Co-op Bank fined £113,300 for putting off PPI claims
The bank put on hold "a significant proportion" of 1,629 complaints in the first half of 2011 to wait for the outcome of the British Bankers' Association's (BBA) High Court challenge of FSA measures designed to ensure all PPI complainants are treated fairly.
Co-op put the complaints on hold despite the FSA making it clear in a letter to the industry in 2011 that claims should be processed normally while the case was ongoing. The BBA's challenge was lost in April of the same year.
Tracey McDermott, the FSA's director of enforcement and financial crime, says: "The FSA made it clear that firms must continue to process complaints where possible during the judicial review and we warned that enforcement action could taken if this was not done.
"While nobody suffered any financial loss, Co-op's actions meant that a significant number of people had the resolution of their valid complains delayed for no good reason."
An FSA review of the complaints Co-op put on hold said 100% of the complaints could have been processed.
Between January 2011 and last October banks have paid out £7.5 billion in compensation to customers mis-sold PPI, with the figure expected to rise.
A spokesperson for Co-op says: "Our strong reputation within the banking sector has been built upon doing the thing by our customers but in this instance our procedures have fallen short of the high standards rightly expected of us."
Payment protection insurance is designed to cover you should you fall ill, have an accident or lose your job and can’t make repayments on loans or credit cards. However, research by consumer watchdogs found the cover to be overpriced, filled with exclusions (policies exclude self-employment, contract employees and pre-existing medical conditions) and were often mis-sold because the exclusions were never fully explained. In May 2011, the High Court ruled banks had knowingly mis-sold PPI and ordered them to compensate around two million consumers.

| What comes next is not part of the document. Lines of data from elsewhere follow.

(* ===== verification/Cgroup2.v ===== *)
(** * The manager of a cgroup v2 ([libcontainer/cgroups/fs2])

    Where the cgroup of a container is ([defaultpath.go]), the creation of its directory
    ([create.go]), the limits ([pids.go], [memory.go], [io.go], [cpu.go], [cpuset.go],
    [hugetlb.go], [devices.go]), the freezer ([freezer.go]), the statistics, and the
    manager that puts them together ([fs2.go]). The manager has a copy of its
    configuration; in the code it shares it with the container. *)

From S2P Require Import DeviceFilter DeviceCgroup Users.
From S2P Require Import Prelude GoStd GoPath GoMonad Container CgroupUtils Rootfs SpecConv CgroupFile.

(** [m_prep] is the package variable of [fscommon]; [None] is a nil map of controllers. *)
Record manager := mk_manager {
  m_config : Cgroup; m_dirPath : string; m_controllers : option (gset string); m_rootless : bool;
  m_prep : option prep
}.

Definition set_controllers (v : option (gset string)) (m : manager) : manager :=
  mk_manager (m_config m) (m_dirPath m) v (m_rootless m) (m_prep m).
Definition set_m_config (v : Cgroup) (m : manager) : manager :=
  mk_manager v (m_dirPath m) (m_controllers m) (m_rootless m) (m_prep m).

#[export] Instance manager_fs : CgroupFs manager := {|
  prep_of := m_prep;
  set_prep p m := mk_manager (m_config m) (m_dirPath m) (m_controllers m) (m_rootless m) (Some p)
|}.

(** ** The path ([defaultpath.go]) *)

Definition UnifiedMountpoint : string := "/sys/fs/cgroup".

(** [filepath.Join] of any number of elements. *)
Definition path_Joins (l : list string) : string :=
  match filter (λ e, e ≠ "") l with [] => "" | l => Clean (Join "/" l) end.
(** A new directory is removed when what follows fails. *)
Lemma all_or_none_mkdir D p m k :
  all_or_none D m → all_or_none D k →
  all_or_none ({[p]} ∪ D)
    (do err ← err_of (ask (GMkdir p));
     match err with Some err => if IsExist err then m else throw err | None => on_error (ask (GRemove p)) k end).
Proof.
  intros Hm Hk [x w]. unfold err_of, try, bind, ask. cbn [fst snd].
  pose proof (ct_mkdir p w) as Hmk. destruct (handle_call (GMkdir p) w) as [[e|u] w1]; cbn;
    specialize (Hmk _ _ eq_refl); cbn in Hmk.
  - destruct Hmk as [Hd Hp]. destruct (IsExist e); [|done]. specialize (Hm (x, w1)).
    destruct (m (x, w1)) as [[]]; cbn in Hm; [|congruence|done]. specialize (Hp eq_refl). set_solver.
  - destruct Hmk as (Hp & Hbelow & Hd). unfold on_error. specialize (Hk (x, w1)).
    destruct (k (x, w1)) as [[a|e|y] [x2 w2]]; cbn in Hk; [set_solver| |done].
    destruct (ct_remove p w2) as (w3 & E & Hd3); [set_solver| |].
    { intros q. rewrite Hk, Hd. intros [->%elem_of_singleton|Hq]%elem_of_union; [|by apply Hbelow].
      clear. induction p as [|c p IH]; [done|]. simpl. by rewrite bool_decide_eq_true_2. }
    cbn. rewrite E. cbn. rewrite Hd3, Hk, Hd. set_solver.
Qed.

Lemma create_elements_all c res first current elements :
  all_or_none (made first current elements) (create_elements interrupts c res first current elements).
Proof.
  revert first current. induction elements as [|e rest IH]; intros first current; simpl.
  { intros s. simpl. set_solver. }
  assert (all_or_none (made false (path_Join current e) rest)
    (when (negb (bool_decide (rest = []))) (enable interrupts res (path_Join current e)) ;;;
     create_elements interrupts c res false (path_Join current e) rest)) as Hgo.
  { apply all_or_none_after; [apply quiet_when, still_enable|intros _; apply IH]. }
  destruct first; [by rewrite (left_id_L ∅ (∪))|].
  apply all_or_none_mkdir; (apply all_or_none_after; [apply still_check_type|intros _; exact Hgo]).
Qed.

Lemma below_rooted q l : below_mount q l → rooted q ∧ safe q (mount_elems ++ l).
Proof.
  intros [Hl ->]. split; [apply rooted_cons|]. apply safe_slash, safe_Join, clean_elems_app; [apply safe_mount|done].
Qed.

Lemma path_Join_below q l e : below_mount q l → clean_elems [e] → below_mount (path_Join q e) (l ++ [e]).
Proof.
  intros Hq He. destruct (below_rooted _ _ Hq) as [Hr Hs]. unfold path_Join.
  rewrite bool_decide_eq_true_2 by (by intros ->). apply Clean_below; [by apply rooted_app| |].
  - rewrite app_assoc. apply safe_app; [done|]. by apply (safe_Join [e]).
  - apply clean_elems_app; [apply Hq|done].
Qed.

Lemma below_unique q q' l : below_mount q l → below_mount q' l → q = q'.
Proof. by intros [_ ->] [_ ->]. Qed.

Lemma made_below q0 l0 l q :
  below_mount q0 l0 → clean_elems l →
  q ∈ made false q0 l ↔ ∃ l1, l1 ≠ [] ∧ l1 `prefix_of` l ∧ below_mount q (l0 ++ l1).
Proof.
  revert q0 l0. induction l as [|e l IH]; intros q0 l0 Hq0 Hl; simpl.
  { split; [set_solver|]. by intros (l1 & Hne & ->%prefix_nil_inv & _). }
  assert (clean_elems [e] ∧ clean_elems l) as [He Hl'].
  { destruct Hl as [Ho Hd]. inversion_clear Ho. inversion_clear Hd. repeat split; auto. }
  pose proof (path_Join_below _ _ _ Hq0 He) as Hq1. rewrite elem_of_union, elem_of_singleton, (IH _ _ Hq1 Hl').
  split.
  - intros [->|(l1 & Hne & Hp & Hb)].
    + exists [e]. split; [done|]. split; [apply prefix_cons, prefix_nil|done].
    + exists (e :: l1). split; [done|]. split; [by apply prefix_cons|]. by rewrite <- app_assoc in Hb.
  - intros (l1 & Hne & Hp & Hb). destruct l1 as [|e' l1]; [done|].
    pose proof (prefix_cons_inv_1 _ _ _ _ Hp) as ->. apply prefix_cons_inv_2 in Hp.
    rewrite (cons_middle e), app_assoc in Hb. destruct l1 as [|e1 l1].
    + left. rewrite app_nil_r in Hb. by eapply below_unique.
    + right. by exists (e1 :: l1).
Qed.
(** [GraphAPI(access_token).request(path, args)]; [args] holds [fields] and
    [limit] when the call passes them. *)
Class Graph := {
  graph_request : string → option (string * Z) → result GraphResponse
}.

(** [except facebook.GraphAPIError] *)
Definition is_GraphAPIError (e : PyError) : bool :=
  match e with
  | OtherError cls _ => bool_decide (cls = "GraphAPIError")
  | _ => false
  end.

(** [open(filename, 'w', encoding='utf-8')]: whether the file opens. *)
Class Files := {
  open_for_writing : string → result ()
}.

(** SQLite: whether [sqlite3.connect(db_name)] opens the database, and the
    key a row inserted without one gets, from the keys in use. *)
Class Sqlite := {
  sqlite_connect : string → result ();
  next_rowid : list Z → Z
}.

(** ** class InstagramAPI *)

Module InstagramAPI.
Section InstagramAPI.
Context {Image : Type} `{Web Image}.

(** Every exception of the request or of [Image.open] is caught and
    turned into [None]. *)
Definition download_image (url : string) : option Image :=
  match fetch_image url with
  | Ok image => Some image
  | Raise _ => None
  end.

Context `{Graph}.

(** [get_user_id]: only a [GraphAPIError] is caught; a response without
    [id] raises [KeyError] to the caller. *)
Definition get_user_id (username : string) : result (option string) :=
  match graph_request ("/" +:+ username) None with
  | Ok response =>
      match response_fields response !! "id" with
      | Some id => Ok (Some id)
      | None => Raise (KeyError "id")
      end
  | Raise e => if is_GraphAPIError e then Ok None else Raise e
  end.

Definition media_fields : string :=
  "id,caption,media_type,media_url,thumbnail_url,permalink,timestamp".

(** [get_recent_posts]: every exception, a missing [data] included, gives
    the empty list. *)
Definition get_recent_posts (user_id : string) (limit : Z)
    : list (gmap string string) :=
  match graph_request ("/" +:+ user_id +:+ "/media")
          (Some (media_fields, limit)) with
  | Ok response => default [] (response_data response)
  | Raise _ => []
  end.

End InstagramAPI.
End InstagramAPI.

(** ** Prompt templates *)

Module Template.
Section Template.
Context `{PyRepr}.

(** [str.format] with keyword arguments, for a template whose fields are plain
    [{name}] (the converter's template has no [{{]/[}}] escapes);
    [field] is the field name read so far, when inside braces. *)
Fixpoint format_go (t : string) (field : option string)
    (kwargs : gmap string PyVal) : result string :=
  match t with
  | "" =>
      match field with
      | None => Ok ""
      | Some _ => Raise (ValueError "expected '}' before end of string")
      end
  | String c t' =>
      match field with
      | None =>
          if decide (c = "{"%char) then format_go t' (Some "") kwargs
          else if decide (c = "}"%char)
          then Raise (ValueError "Single '}' encountered in format string")
          else String c <$> format_go t' None kwargs
      | Some name =>
          if decide (c = "}"%char) then
            match kwargs !! name with
            | Some v => String.app (py_str v) <$> format_go t' None kwargs
            | None => Raise (KeyError name)
            end
          else format_go t' (Some (name +:+ String c "")) kwargs
      end
  end.

Definition format (t : string) (kwargs : gmap string PyVal) : result string :=
  format_go t None kwargs.

(** A text without braces. *)
Fixpoint plain (s : string) : bool :=
  match s with
  | "" => true
  | String c s' =>
      negb (bool_decide (c = "{"%char)) && negb (bool_decide (c = "}"%char))
      && plain s'
  end.

End Template.
End Template.

(** ** class RAGChain *)

Module RAGChain.

Definition template : string :=
"You are an expert in social media content creation and platform-specific formatting. Use the following context and given parameters to convert the input post to the target platform format.

Input Post: {input_post}
Source Platform: {source_platform}
Target Platform: {target_platform}
Image Included: {image_included}

Context (Style guides and platform-specific information):
{context}

Convert the input post to the target platform format, ensuring it adheres to the platform's best practices and limitations. Maintain the core message and adapt any platform-specific features (e.g., hashtags, mentions, character limits). If an image is included, provide suggestions for image placement or formatting.

Converted Post:
".

Definition input_variables : list string :=
  ["context"; "input_post"; "source_platform"; "target_platform";
   "image_included"].

(** [_format_docs] *)
Definition _format_docs (docs : list Document) : string :=
  Str.join (Str.nl +:+ Str.nl) (page_content <$> docs).

Section RAGChain.
Context {Store : Type} `{Chroma Store} `{ChatModel} `{PyRepr}.

(** What [vectorstore.as_retriever(search_type=..., search_kwargs={"k": ...})]
    keeps. *)
Record Retriever := mkRetriever {
  vectorstore : Store;
  search_type : string;
  search_k : nat
}.

Definition as_retriever (vs : Store) (ty : string) (k : nat) : Retriever :=
  mkRetriever vs ty k.

Definition invoke (r : Retriever) (query : PyVal) : result (list Document) :=
  search (vectorstore r) (search_type r) query (search_k r).

(** The object: [self.retriever]; [self.llm] is the [ChatModel], and
    [self.prompt], [self.rag_chain] are fixed by the two methods below. *)
Record t := mkRAGChain { retriever : Retriever }.

Definition __init__ (vs : Store) : t :=
  mkRAGChain (as_retriever vs "similarity" 5).

(** [_create_prompt]: the template over its five input variables. *)
Definition _create_prompt (kwargs : gmap string PyVal) : result string :=
  Template.format template kwargs.
(** Groups of one word each: the lines are the words. *)
Lemma groups_singletons (groups : list (list string)) :
  Forall (fun g => length g = 1%nat) groups ->
  str_join " " <$> groups = concat groups.
Proof.
  induction 1 as [|g gs Hg _ IH]; [reflexivity|].
  destruct g as [|w [|w2 g]]; try discriminate.
  cbn [fmap list_fmap concat]. cbn [fmap] in IH. rewrite IH. reflexivity.
Qed.

End wrap_facts.

(** X14.  The wrapping of one paragraph loses nothing: a paragraph always
    gives at least one line and at most one line per word, and joining the
    lines with single spaces gives the paragraph back, character for
    character (runs of spaces and the empty paragraph included).  When no
    line is too wide the paragraph is its only line; when every line is too
    wide each word is a line of its own. *)
Theorem wrap_paragraph_text (too_wide : string -> bool) (para : string) :
  wrap_paragraph too_wide para <> [] /\
  str_join " " (wrap_paragraph too_wide para) = para /\
  (length (wrap_paragraph too_wide para) <= length (str_split " " para))%nat /\
  ((forall line, too_wide line = false) ->
   wrap_paragraph too_wide para = [para]) /\
  ((forall line, too_wide line = true) ->
   wrap_paragraph too_wide para = str_split " " para).
Proof.
  unfold wrap_paragraph.
  destruct (wrap_words_groups too_wide (str_split " " para))
    as (groups & Hlines & Hcat & Hne & Hg & Hfit & Hbr).
  { apply split_from_nonempty. }
  assert (Hjoin : str_join " " (str_join " " <$> groups) = para).
  { rewrite str_join_concat by exact Hg. rewrite Hcat. apply join_split. }
  rewrite Hlines. split; [|split; [|split; [|split]]].
  - destruct groups; [congruence|discriminate].
  - exact Hjoin.
  - rewrite length_fmap, <- Hcat. apply groups_length, Hg.
  - intros Hnone.
    destruct groups as [|g [|g2 groups]]; [congruence| |].
    + cbn [fmap list_fmap] in *. cbn [str_join] in Hjoin. rewrite Hjoin.
      reflexivity.
    + destruct (Hbr O g g2 eq_refl eq_refl) as (w & _ & Hw).
      rewrite Hnone in Hw. discriminate.
  - intros Hall. rewrite groups_singletons; [exact Hcat|].
    eapply Forall_impl; [exact (proj2 (Forall_and _ _) (conj Hg Hfit))|].
    intros g [Hg1 Hg2]. cbv beta in *.
    destruct g as [|w [|w2 g]]; [congruence|reflexivity|].
    specialize (Hg2 2%nat). rewrite Hall in Hg2.
    simpl in Hg2. assert (true = false) by (apply Hg2; lia). discriminate.
Qed.
(** * Dual-variable warm start through OSQP: a shallow embedding

    This development embeds
    [modules/planning/open_space/trajectory_smoother/dual_variable_warm_start_osqp_interface.cc]
    and states the properties of the sparse quadratic program it assembles,
    of the way the solver outcome is interpreted, and of the extraction of
    the primal solution into the two warm-start matrices.

    - [double] / [c_float] values are kept abstract behind the class
      [Scalar]: the theorems hold for every interpretation of the
      arithmetic and of [cos] / [sin].  Two interpretations are given, the
      real numbers of the Standard Library and a free term algebra that
      computes.
    - [int] values are integers of [Z] normalised by [to_int] after every
      arithmetic operation of the source.
    - [std::vector] is a list that grows at its end; an Eigen matrix is a
      record of its two dimensions and its column-major storage. *)

From Stdlib Require Import ZArith NArith List Lia Bool QArith Reals Lra Sorted.
Import ListNotations.
Local Open Scope Z_scope.

Set Implicit Arguments.

(** ** Scalars *)

Class Scalar (F : Type) : Type := {
  flit : Q -> F;          (* a floating literal of the source *)
  fadd : F -> F -> F;
  fsub : F -> F -> F;
  fmul : F -> F -> F;
  fdiv : F -> F -> F;
  fcos : F -> F;
  fsin : F -> F
}.

(** The value a read outside a container yields in the model.  The source
    has no defined behaviour there, and the theorems below read inside the
    containers only. *)
Class Dflt (T : Type) : Type := dflt : T.

#[export] Instance Dflt_Z : Dflt Z := 0.
#[export] Instance Dflt_scalar {F} `{Scalar F} : Dflt F := @flit F _ 0%Q.

(** ** The type [int] *)

Definition INT_MAX : Z := 2147483647.
Definition INT_MIN : Z := -2147483648.

Definition to_int (z : Z) : Z := (z + 2147483648) mod 4294967296 - 2147483648.

Definition iadd (a b : Z) : Z := to_int (a + b).
Definition imul (a b : Z) : Z := to_int (a * b).

(** [k % 2] of C on an [int]. *)
Definition irem (a b : Z) : Z := Z.rem a b.
Lemma fetchPricePerShare_abort reads bs : forall cache b,
  In b bs -> readContract reads b = None ->
  fetchPricePerShare reads cache bs = None.
Proof.
  unfold fetchPricePerShare.
  induction bs as [|x bs IH]; intros cache b Hin Hb; [destruct Hin|].
  cbn [fold_left]. unfold storePrice at 2. cbn [bind].
  destruct Hin as [->|Hin].
  - rewrite Hb. cbn [bind]. apply storePrice_None.
  - destruct (readContract reads x) as [[ta ts]|]; cbn [bind];
      [|apply storePrice_None].
    destruct (negb (ta =? 0) && negb (ts =? 0)); apply (IH _ b Hin Hb).
Qed.

(** A price in the cache after the fetch was there before, or was
    computed from two totals really read, neither of them 0. *)
Lemma fetchPricePerShare_prices reads bs : forall cache cache',
  fetchPricePerShare reads cache bs = Some cache' ->
  forall b p,
    cachedPrice cache' b = Some p ->
    cachedPrice cache b = Some p
    \/ exists totalAssets totalSupply,
         readContract reads b = Some (totalAssets, totalSupply)
         /\ totalAssets <> 0 /\ totalSupply <> 0
         /\ p = priceOfTotals totalAssets totalSupply.
Proof.
  unfold fetchPricePerShare.
  induction bs as [|x bs IH]; intros cache cache' H b p Hp.
  - injection H as <-. left. exact Hp.
  - cbn [fold_left] in H. unfold storePrice at 2 in H. cbn [bind] in H.
    destruct (readContract reads x) as [[ta ts]|] eqn:Ex; cbn [bind] in H.
    + destruct (negb (ta =? 0) && negb (ts =? 0)) eqn:Enz.
      * destruct (IH _ _ H b p Hp) as [Hold|Hnew]; [|right; exact Hnew].
        rewrite cachedPrice_setPrice in Hold.
        destruct (decide (x = b)) as [<-|]; [|left; exact Hold].
        injection Hold as <-. right. exists ta, ts.
        apply andb_true_iff in Enz as [Ha Hs].
        rewrite negb_true_iff in Ha, Hs.
        apply Z.eqb_neq in Ha. apply Z.eqb_neq in Hs. auto.
      * exact (IH _ _ H b p Hp).
    + rewrite storePrice_None in H. discriminate H.
Qed.

Lemma interactionOfEvent_price cache ev u :
  In u (interactionOfEvent cache ev) ->
  blockNumber u = eventBlock (snd ev)
  /\ cachedPrice cache (blockNumber u) = Some (pricePerShare u).
Proof.
  unfold interactionOfEvent, cachedPrice.
  destruct (cache !! eventBlock (snd ev)) as [[[t|] [p|]]|] eqn:E; simpl;
    try contradiction.
  intros [<-|[]]. simpl. rewrite E. auto.
Qed.

Lemma fetched_price cache ds ws u :
  In u (fetchUserInteractions cache ds ws) ->
  cachedPrice cache (blockNumber u) = Some (pricePerShare u)
  /\ exists ev, In ev (ds ++ ws) /\ blockNumber u = eventBlock ev.
Proof.
  unfold fetchUserInteractions. rewrite in_flat_map. intros ([k ev] & Hev & Hu).
  apply interactionOfEvent_price in Hu as [Hb Hp]. split; [exact Hp|].
  exists ev. split; [|exact Hb].
  apply in_app_or in Hev. apply in_or_app.
  destruct Hev as [Hev|Hev]; [left|right];
    apply in_map_iff in Hev; destruct Hev as (e & [= _ <-] & He); exact He.
Qed.
(** Every finished run of the delete branch for a policy other than
    the protected one. *)
Lemma delete_run_inv fuel event w w' t r :
  Event.RequestType event = Delete →
  let policyId := Event.ResourceProperties event !! "policyId" in
  let targetId := Event.ResourceProperties event !! "targetId" in
  policyId ≠ Some "p-FullAWSAccess" →
  handler fuel event w = Some (w', t, r) →
  Forall (λ s, isList (command s) = true
               ∨ command s = DetachPolicyCommand policyId targetId) t
  ∧ Settles t (rejection r)
  ∧ match r with
    | Ok v =>
        v = Some (detached event)
        ∧ appliedMutations t
          = replicate (occurrences policyId (pagesOf t))
              (DetachPolicyCommand policyId targetId)
        ∧ ∃ page, last (pagesOf t) = Some page
                  ∧ JS.truthy (NextToken page) = false
    | Throw _ =>
        (length (appliedMutations t) ≤ occurrences policyId (pagesOf t))%nat
    end
  ∧ (length (detachCalls t)
     ≤ occurrences policyId (pagesOf t) * S maxRetries)%nat.
Proof.
  intros Hrt policyId targetId Hp Hrun.
  unfold handler in Hrun. rewrite Hrt in Hrun.
  fold policyId targetId in Hrun.
  unfold JS.strictEq at 1 in Hrun. rewrite bool_decide_eq_false_2 in Hrun by done.
  cbn [negb] in Hrun.
  apply bind_inv in Hrun
    as [(e & Hm & ->)|(w1 & t1 & a & t2 & Hm & Hk & ->)];
    apply (paginate_detach_inv _ _ _ _ policyId
             (DetachPolicyCommand policyId targetId)) in Hm
      as (Hl & Hf & Hr & Hlen); try done.
  injection Hk as <- <- <-. rewrite app_nil_r.
  destruct Hr as (-> & Hcount & Hlast). by split_and!.
Qed.

Lemma lists_only t :
  Forall (λ s, isList (command s) = true) t →
  attachCalls t = [] ∧ detachCalls t = [] ∧ mutationCalls t = []
  ∧ appliedMutations t = [].
Proof.
  intros Ht.
  assert (Hk : ∀ kind, (∀ c, isList c = true → kind c = false) → calls kind t = []).
  { intros kind Hkind. apply calls_none. eapply Forall_impl; [exact Ht|].
    intros s Hs. by apply Hkind. }
  split_and!; try (apply Hk; by intros []).
  unfold appliedMutations.
  replace (List.filter (λ s, isMutation (command s) && resolved s) t)
    with (@nil Sent); [done|].
  clear Hk. induction Ht as [|s t Hs _ IH]; [done|].
  cbn [List.filter]. destruct (command s); [exact IH|done..].
Qed.

Lemma handler_create_update fuel event w :
  Event.RequestType event ≠ Delete →
  let policyId := Event.ResourceProperties event !! "policyId" in
  let targetId := Event.ResourceProperties event !! "targetId" in
  handler fuel event w
  = (paginateListPoliciesForTarget fuel
       (Event.ResourceProperties event !! "type") targetId None
       (λ page, forOf (default [] (Policies page))
          (λ p, if JS.strictEq (Id p) policyId
                then ret (Some (attached policyId targetId)) else ret None))
     ≫= (λ found,
           match found with
           | Some result => ret (Some result)
           | None =>
               awaitBackOff (AttachPolicyCommand policyId targetId)
               ≫= (λ _, ret (Some (attached policyId targetId)))
           end)) w.
Proof. intros Hrt. unfold handler. by destruct (Event.RequestType event). Qed.

(** The create and update branch, when the whole listing arrives
    without the policy and the attach request is resolved, at the first
    attempt or at a later one. *)
Lemma create_update_attaches fuel event w pages w1 w2 sends out :
  Event.RequestType event ≠ Delete →
  let policyId := Event.ResourceProperties event !! "policyId" in
  let targetId := Event.ResourceProperties event !! "targetId" in
  let type := Event.ResourceProperties event !! "type" in
  ListsAll type targetId None w pages w1 →
  Forall (λ page, listed policyId page = false) pages →
  throttlingBackOff maxRetries
    (awaitSend (AttachPolicyCommand policyId targetId)) w1
    = Some (w2, sends, Ok out) →
  (length pages ≤ fuel)%nat →
  handler fuel event w
  = Some (w2, listTrace type targetId None pages ++ sends,
          Ok (Some (attached policyId targetId))).
Proof.
  intros Hrt policyId targetId type HL Hno Hat Hf.
  rewrite handler_create_update by done.
  subst policyId targetId type. cbv zeta.
  erewrite bind_ok; last first.
  { apply (paginate_skip _ _ _ _ _ _ pages w1); [exact HL| |exact Hf].
    intros page w0 Hin. rewrite search_body.
    rewrite Forall_forall in Hno. by rewrite (Hno page Hin). }
  cbn beta iota. rewrite awaitBackOff_then. unfold awaitBackOff. by rewrite Hat.
Qed.

(** What the trace of such a run shows. *)
Lemma attach_run_calls F T policyId targetId pages w1 w2 sends out :
  throttlingBackOff maxRetries
    (awaitSend (AttachPolicyCommand policyId targetId)) w1
    = Some (w2, sends, Ok out) →
  appliedMutations (listTrace F T None pages ++ sends)
    = [AttachPolicyCommand policyId targetId]
  ∧ attachCalls (listTrace F T None pages ++ sends)
    = replicate (length sends) (AttachPolicyCommand policyId targetId)
  ∧ detachCalls (listTrace F T None pages ++ sends) = []
  ∧ (1 ≤ length sends ≤ S maxRetries)%nat
  ∧ (Forall (λ s, resolved s = true) sends →
     sends = [{| command := AttachPolicyCommand policyId targetId;
                 outcome := Ok out |}])
  ∧ pagesOf (listTrace F T None pages ++ sends) = pages.
Proof.
  intros Hbo.
  pose proof (backOff_inv _ _ _ _ _ _ Hbo) as (pre & Hsends & Hpre & Hlen).
  apply backOff_trace in Hbo as (Hc & _ & Ha & Hn & _); [|done].
  pose proof (lists_only _ (listTrace_lists F T None pages)) as (Hla & Hld & _ & Hlm).
  unfold attachCalls, detachCalls in *.
  rewrite appliedMutations_app, !calls_app, pagesOf_app, Hla, Hld, Hlm, Ha.
  rewrite pagesOf_listTrace.
  rewrite (attempts_no_pages (AttachPolicyCommand policyId targetId) _ eq_refl Hc).
  rewrite app_nil_r.
  rewrite (calls_all isAttach (AttachPolicyCommand policyId targetId) _ eq_refl Hc).
  rewrite (calls_none isDetach sends)
    by (eapply Forall_impl; [exact Hc|]; by intros s ->).
  split_and!; try done.
  - subst sends. rewrite length_app. simpl. lia.
  - subst sends. intros [Hres _]%Forall_app.
    destruct Hpre as [|s pre (_ & e & Ho & _) _]; [done|].
    apply Forall_cons in Hres as [Hs _]. unfold resolved in Hs.
    by rewrite Ho in Hs.
Qed.

(** The create and update branch, when the listing arrives up to a
    page that lists the policy. *)
Lemma create_update_finds fuel event w pages w1 :
  Event.RequestType event ≠ Delete →
  let policyId := Event.ResourceProperties event !! "policyId" in
  let targetId := Event.ResourceProperties event !! "targetId" in
  let type := Event.ResourceProperties event !! "type" in
  ListsUntil type targetId policyId None w pages w1 →
  (length pages ≤ fuel)%nat →
  handler fuel event w
  = Some (w1, listTrace type targetId None pages,
          Ok (Some (attached policyId targetId))).
Proof.
  intros Hrt policyId targetId type HL Hf.
  rewrite handler_create_update by done.
  subst policyId targetId type. cbv zeta.
  erewrite bind_ok; last first.
  { eapply paginate_hit; [exact HL| |exact Hf].
    intros page w0. apply search_body. }
  unfold ret. by rewrite app_nil_r.
Qed.

(** The delete branch for the protected policy. *)
Lemma delete_protected_run fuel event w :
  Event.RequestType event = Delete →
  Event.ResourceProperties event !! "policyId" = Some "p-FullAWSAccess" →
  handler fuel event w = Some (w, [], Ok (Some (detached event))).
Proof. intros Hrt Hp. unfold handler. by rewrite Hrt, Hp. Qed.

The Financial Services Authority is an independent non-governmental body, given a wide range of rule-making, investigatory and enforcement powers in order to meet its four statutory objectives: market confidence (maintaining confidence in the UK financial system), financial stability, consumer protection and the reduction of financial crime. The FSA receives no government funding and is funded entirely by the firms it regulates, but is accountable to the Treasury and, ultimately, parliament.